Bird Watcher's General Store

“A Cape Cod Destination Icon For 40 Years”

The Best Bird Feeder To Buy

Dear Bird Folks,

Maybe you can’t say specifically, but I’m wondering which bird feeder you think is the best to buy.

– Justin, Rutland, VT


I can say, Justin,

I can say whatever I want. We are only talking about bird feeders here, not national secrets or the special sauce on a Big Mac. Also, my opinion of the best feeder has changed several times over the years. If some company is unhappy that I didn’t pick their feeder this time around, I might think differently in the future, but only if they finally produce something that’s durable, easy to clean and doesn’t require special sauce.

New Englanders have a long tradition of feeding backyard birds. It’s our way of brightening up nasty winters. It’s also the reason the best feeder manufacturers, such as Duncraft, K-Feeders, Hyde and Aspects, are (or were) New England companies. The most widely known of this local group is Rhode Island’s Droll Yankees. Peter Kilham, who was both an inventor and a top-notch birder, started Droll Yankees in the early 1960s by selling record albums of bird songs. While the rest of the world was lining up to hear the sounds of the British Invasion, Peter was trying to convince folks to buy such hot numbers as Birds on a May Morning on vinyl. It seems hard to imagine now, but my shop actually used to sell those albums (although not very many). We did, however, sell a huge number of Droll’s next product, an innovative new tube birdfeeder.

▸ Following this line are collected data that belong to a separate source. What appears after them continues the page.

Lemma C4_failure_is_signalled_and_thrown_witness :
  let w := @initial_world demo_failing (list StreamEvent) tt [] in
  let run :=
    run_of_stream (stream_request demo_failing (u "make pong") None) w in
  let err := {| message := u "overloaded" |} in
  final run = inl err
  /\ exists handed w',
    generateGameStreaming (u "make pong") None (Some record_event) w
    = (inl err, w')
    /\ caller w' = caller w ++ handed
    /\ handed = chunk_events 0 (texts run) ++ [EvError (message err)]
    /\ filter is_error handed = [EvError (message err)]
    /\ filter is_complete handed = []
    /\ TheCleanCode w' = TheCleanCode w.
Proof.
  intros w run err. split; [reflexivity|].
  apply (C4_failure_is_signalled_and_thrown demo_failing (u "make pong")
           None w err). reflexivity.
Defined.

(* ================================================================= *)
(** * The cell [TheCleanCode] and the prompts *)

Section CellProperties.

Variable R : Runtime.
Variable C : Type.

Implicit Types (w : World R C) (onChunk : option (Callback C)).

Lemma generateGame_calls description library w :
  calls (snd (generateGame description library w))
  = calls w ++ [MessagesCreate (generate_request R description library)].
Proof.
  destruct (answer_of_create (generate_request R description library) w)
    as [err|m] eqn:E.
  - destruct (generateGame_failed R C description library w err E)
      as (logs & e' & ->). reflexivity.
  - destruct (generateGame_answered R C description library w m E)
      as (logs & e' & -> & _). reflexivity.
Qed.

Lemma generateGameStreaming_calls description library onChunk w :
  calls (snd (generateGameStreaming description library onChunk w))
  = calls w ++ [MessagesStream (stream_request R description library)].
Proof.
  destruct (generateGameStreaming_run R C description library onChunk w)
    as (logs & e' & t & Hrun & _).
  cbn zeta in Hrun. rewrite Hrun. now destruct (caught _ _).
Qed.

(** A generation that returns code has stored that code in the cell. *)
Lemma generateGame_stores description library w (c : jsstring) w' :
  generateGame description library w = (inr c, w') -> TheCleanCode w' = c.
Proof.
  destruct (answer_of_create (generate_request R description library) w)
    as [err|m] eqn:E.
  - destruct (generateGame_failed R C description library w err E)
      as (logs & e' & ->). discriminate.
  - destruct (generateGame_answered R C description library w m E)
      as (logs & e' & -> & _). intros H. injection H as <- <-. reflexivity.
Qed.

Lemma generateGameStreaming_stores description library onChunk w
      (c : jsstring) w' :
  generateGameStreaming description library onChunk w = (inr c, w') ->
  TheCleanCode w' = c.
Proof.
  destruct (generateGameStreaming_run R C description library onChunk w)
    as (logs & e' & t & Hrun & _).
  cbn zeta in Hrun. rewrite Hrun. destruct (caught _ _) as [e|].
  - now destruct (thrown onChunk [EvError (message e)] _).
  - intros H. injection H as <- <-. reflexivity.
Qed.
(** * biogo: FASTA and FASTQ record readers and writers, and the alignment adapter

    A shallow embedding of

    - [fasta.Reader.Read] and [fasta.Writer.Write]   (package fasta),
    - [alignio.Reader.Read] and [alignio.Writer.Write] (package alignio),
    - [fastq.Reader.Read], [fastq.Reader.readHeader], [fastq.Writer.Write] and
      [fastq.Writer.writeHeader] (package fastq),

    followed by the properties of these functions.

    Conventions.  A Go [[]byte] and a Go [string] are both a [list byte]; a
    [nil] slice that the program tests against [nil] is an [option].  A Go [int]
    is a [Z]: every product the programs form is bounded by twice the length of
    a slice plus a width, so no wrap-around is reachable.  A Go function
    returning [(value, error)] where exactly one of the two is set returns a
    [result]; a function returning a byte count next to its error returns the
    pair [(Z * option error)].  A run-time panic is the [Panic] outcome. *)

From Stdlib Require Import Ascii String List ZArith Lia Bool Arith.
Import ListNotations.

Local Open Scope Z_scope.

Set Implicit Arguments.

(** ** Bytes, errors and outcomes *)

(** A byte is an 8-bit character. *)
Abbreviation byte := ascii (only parsing).

(** The bytes of a string literal. *)
Definition bs (s : string) : list byte := list_ascii_of_string s.
(** ** The loop (fiemap.c:115-167) *)

Lemma fiemap_loop_exit (chunks : list chunk_io)
      (s : loop_state) :
  len <= fiemap_start s -> fiemap_loop len junk chunks s = LoopDone s.
Proof.
  intros H. apply Z.ltb_ge in H. destruct chunks; cbn; now rewrite H.
Qed.

Lemma fiemap_loop_enter (io : chunk_io)
      (rest : list chunk_io) (s : loop_state) :
  fiemap_start s < len ->
  fiemap_loop len junk (io :: rest) s
  = match loop_body len junk io s with
    | Continue s' => fiemap_loop len junk rest s'
    | Break s' => LoopDone s'
    | FailCleanup s' => LoopFail s'
    | BodyUndefined => LoopUndefined
    end.
Proof. intros H. apply Z.ltb_lt in H. cbn. now rewrite H. Qed.

Lemma fiemap_loop_blocked (s : loop_state) :
  fiemap_start s < len ->
  fiemap_loop len junk [] s
  = LoopBlocked (emit [EvIoctl (chunk_request (fiemap_start s) len)] s).
Proof. intros H. apply Z.ltb_lt in H. cbn. now rewrite H. Qed.

(** After an answer that [continuing] describes, the loop goes round
    again from the state with the answer's extents appended. *)
Lemma loop_continues (io : chunk_io)
      (rest : list chunk_io) (s : loop_state) :
  acc_ok s -> fiemap_start s < len ->
  continuing len io = true -> wf_answer io = true ->
  fits (result_extents s + mapped_of io) ->
  loop_body len junk io s = Continue (appended len (extents_of io) s) /\
  fiemap_loop len junk (io :: rest) s
  = fiemap_loop len junk rest (appended len (extents_of io) s).
Proof.
  intros Hok Hlt Hc Hwf Hfits.
  destruct (continuing_inv _ _ Hc) as (Hio & Hne & Hmem & Hflag & Hend).
  assert (Hb : loop_body len junk io s = Continue (appended len (extents_of io) s)).
  { rewrite (loop_body_appends io s (extents_of io)); try assumption.
    - now rewrite Hflag.
    - now apply wf_answer_length. }
  split; [exact Hb|].
  rewrite fiemap_loop_enter by assumption. now rewrite Hb.
Qed.

(** ** A run of appending iterations *)

Lemma result_extents_appended_all (pre : list chunk_io) (s : loop_state) :
  result_extents (appended_all len pre s) = result_extents s + sum_mapped pre.
Proof.
  revert s. induction pre as [|io pre IH]; intros s; cbn; [lia|].
  rewrite IH. unfold appended, mapped_of. cbn. lia.
Qed.

Lemma result_fiemap_appended_all (pre : list chunk_io) (s : loop_state) :
  result_fiemap (appended_all len pre s)
  = set_extents (result_fiemap s) (fm_extents (result_fiemap s) ++ all_extents pre).
Proof.
  revert s. induction pre as [|io pre IH]; intros s; cbn.
  - unfold all_extents. cbn. rewrite app_nil_r. now destruct (result_fiemap s).
  - rewrite IH. unfold appended, all_extents. cbn.
    rewrite set_extents_twice. now rewrite <- app_assoc.
Qed.

Lemma acc_ok_appended_all (pre : list chunk_io) (s : loop_state) :
  acc_ok s -> fits (result_extents s + sum_mapped pre) ->
  acc_ok (appended_all len pre s).
Proof.
  revert s. induction pre as [|io pre IH]; intros s Hok Hfits; cbn; [exact Hok|].
  cbn in Hfits. pose proof (sum_mapped_nonneg pre).
  apply IH.
  - apply acc_ok_appended; [exact Hok|].
    apply fits_le with (1 := Hfits). unfold mapped_of. lia.
  - unfold appended. cbn. unfold mapped_of in Hfits.
    now rewrite <- Z.add_assoc.
Qed.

Droll Yankees claims to be the first company to produce a tube-style bird feeder. This now familiar product is made from a clear acrylic tube with durable metal parts. Before Droll, most feeders were basically made of wood, often in the shape of a house or a barn. This style had a certain aesthetic quality to it, but it also allowed the seed to become wet, was hard to clean and offered little resistance to chew-happy squirrels. Droll Yankees’ feeders, for the most part, were impervious to squirrel chewing and if a feeder ever were to be damaged, Droll would replace the part at no charge. Any time I needed a piece to fix a feeder for a customer, I just called the good folks in RI and the parts were on the way. Eventually, though, the original people at Droll got old and tired and sold the iconic New England company to a bigger company in Colorado. Now when I need help, my call is routed to the dreaded call center somewhere. I don’t call them anymore.

Droll Yankees’ feeders have a lot of pluses, but there’s one big hole in their product line – a basic squirrel-proof feeder. The Flipper, Droll’s feeder that spins squirrels off, works fine, but it’s expensive and like a cell phone, it has to be charged regularly. To fill this squirrel-proof void, a different company, Heritage Farms, introduced the Absolute feeder. The Absolute feeder is basically a green metal box, with a counter-weighted perch. Whenever a squirrel steps on the perch, the feeder shuts down and the squirrel goes hungry. The Absolute feeder was a huge hit and highly successful. Year after year we sold hundreds of them, much to the delight of happy customers and much to the chagrin of defeated squirrels. Then one day it all changed. Some crafty squirrel somewhere learned how to defeat the feeder and quickly posted how to do it on squirrel social media, and that was the end of that. Bewildered customers were now complaining that their Absolute feeder had stopped being “absolute.” Darn it! We were back to square one and didn’t know what to tell our customers who had squirrel issues…which was all of them. Then, like a miracle, help arrived from Canada. Yes, Canada, the country noted for hockey, bacon and Celine Dion, began producing the best feeder we have ever seen. Thank goodness for O Canada!

The company, Brome Bird Care, was started twenty years ago when inventor, Paul Cote, dropped out of the shoe business (shoes?) and began designing bird feeders. His company now produces several different models, but they all basically work the same. Borrowing the tube design from Droll Yankees, with the ability to shut off the food source from Heritage Farms, Brome’s Squirrel Buster feeder is easy to fill, easy to clean and the birds, including fussy cardinals, readily come to it. In the fifteen years we have been selling the Squirrel Buster, not one customer has reported it being beaten by gray squirrels (chipmunks, raccoons and bears are a different story). In addition, Brome is so confident about their products, they will send you any parts that fail at no charge…and you don’t have to talk to anyone at a call center.

As I just mentioned, Brome has several different Squirrel Buster models, including special models specifically for thistle (niger) seed, one for peanuts and one for suet. I’ve used all of them and they all work great. Each one is well engineered, which surprises me considering the guy who designed the feeders used to produce shoes (shoes?). I’m a big fan of these feeders and I really like the company. However, there are two items I should point out. Brome’s website states they are advocates for social responsibility and resource preservation, yet their products are ridiculously over-packaged and are manufactured overseas. Hmm.

Out of all the feeders we sell, Justin, Brome’s Squirrel Buster Classic is my favorite. It works extremely well, the birds love it, the squirrels hate it and the company stands behind it. This feeder is also attractive and relatively affordable, but for some reason, smells a little like shoes.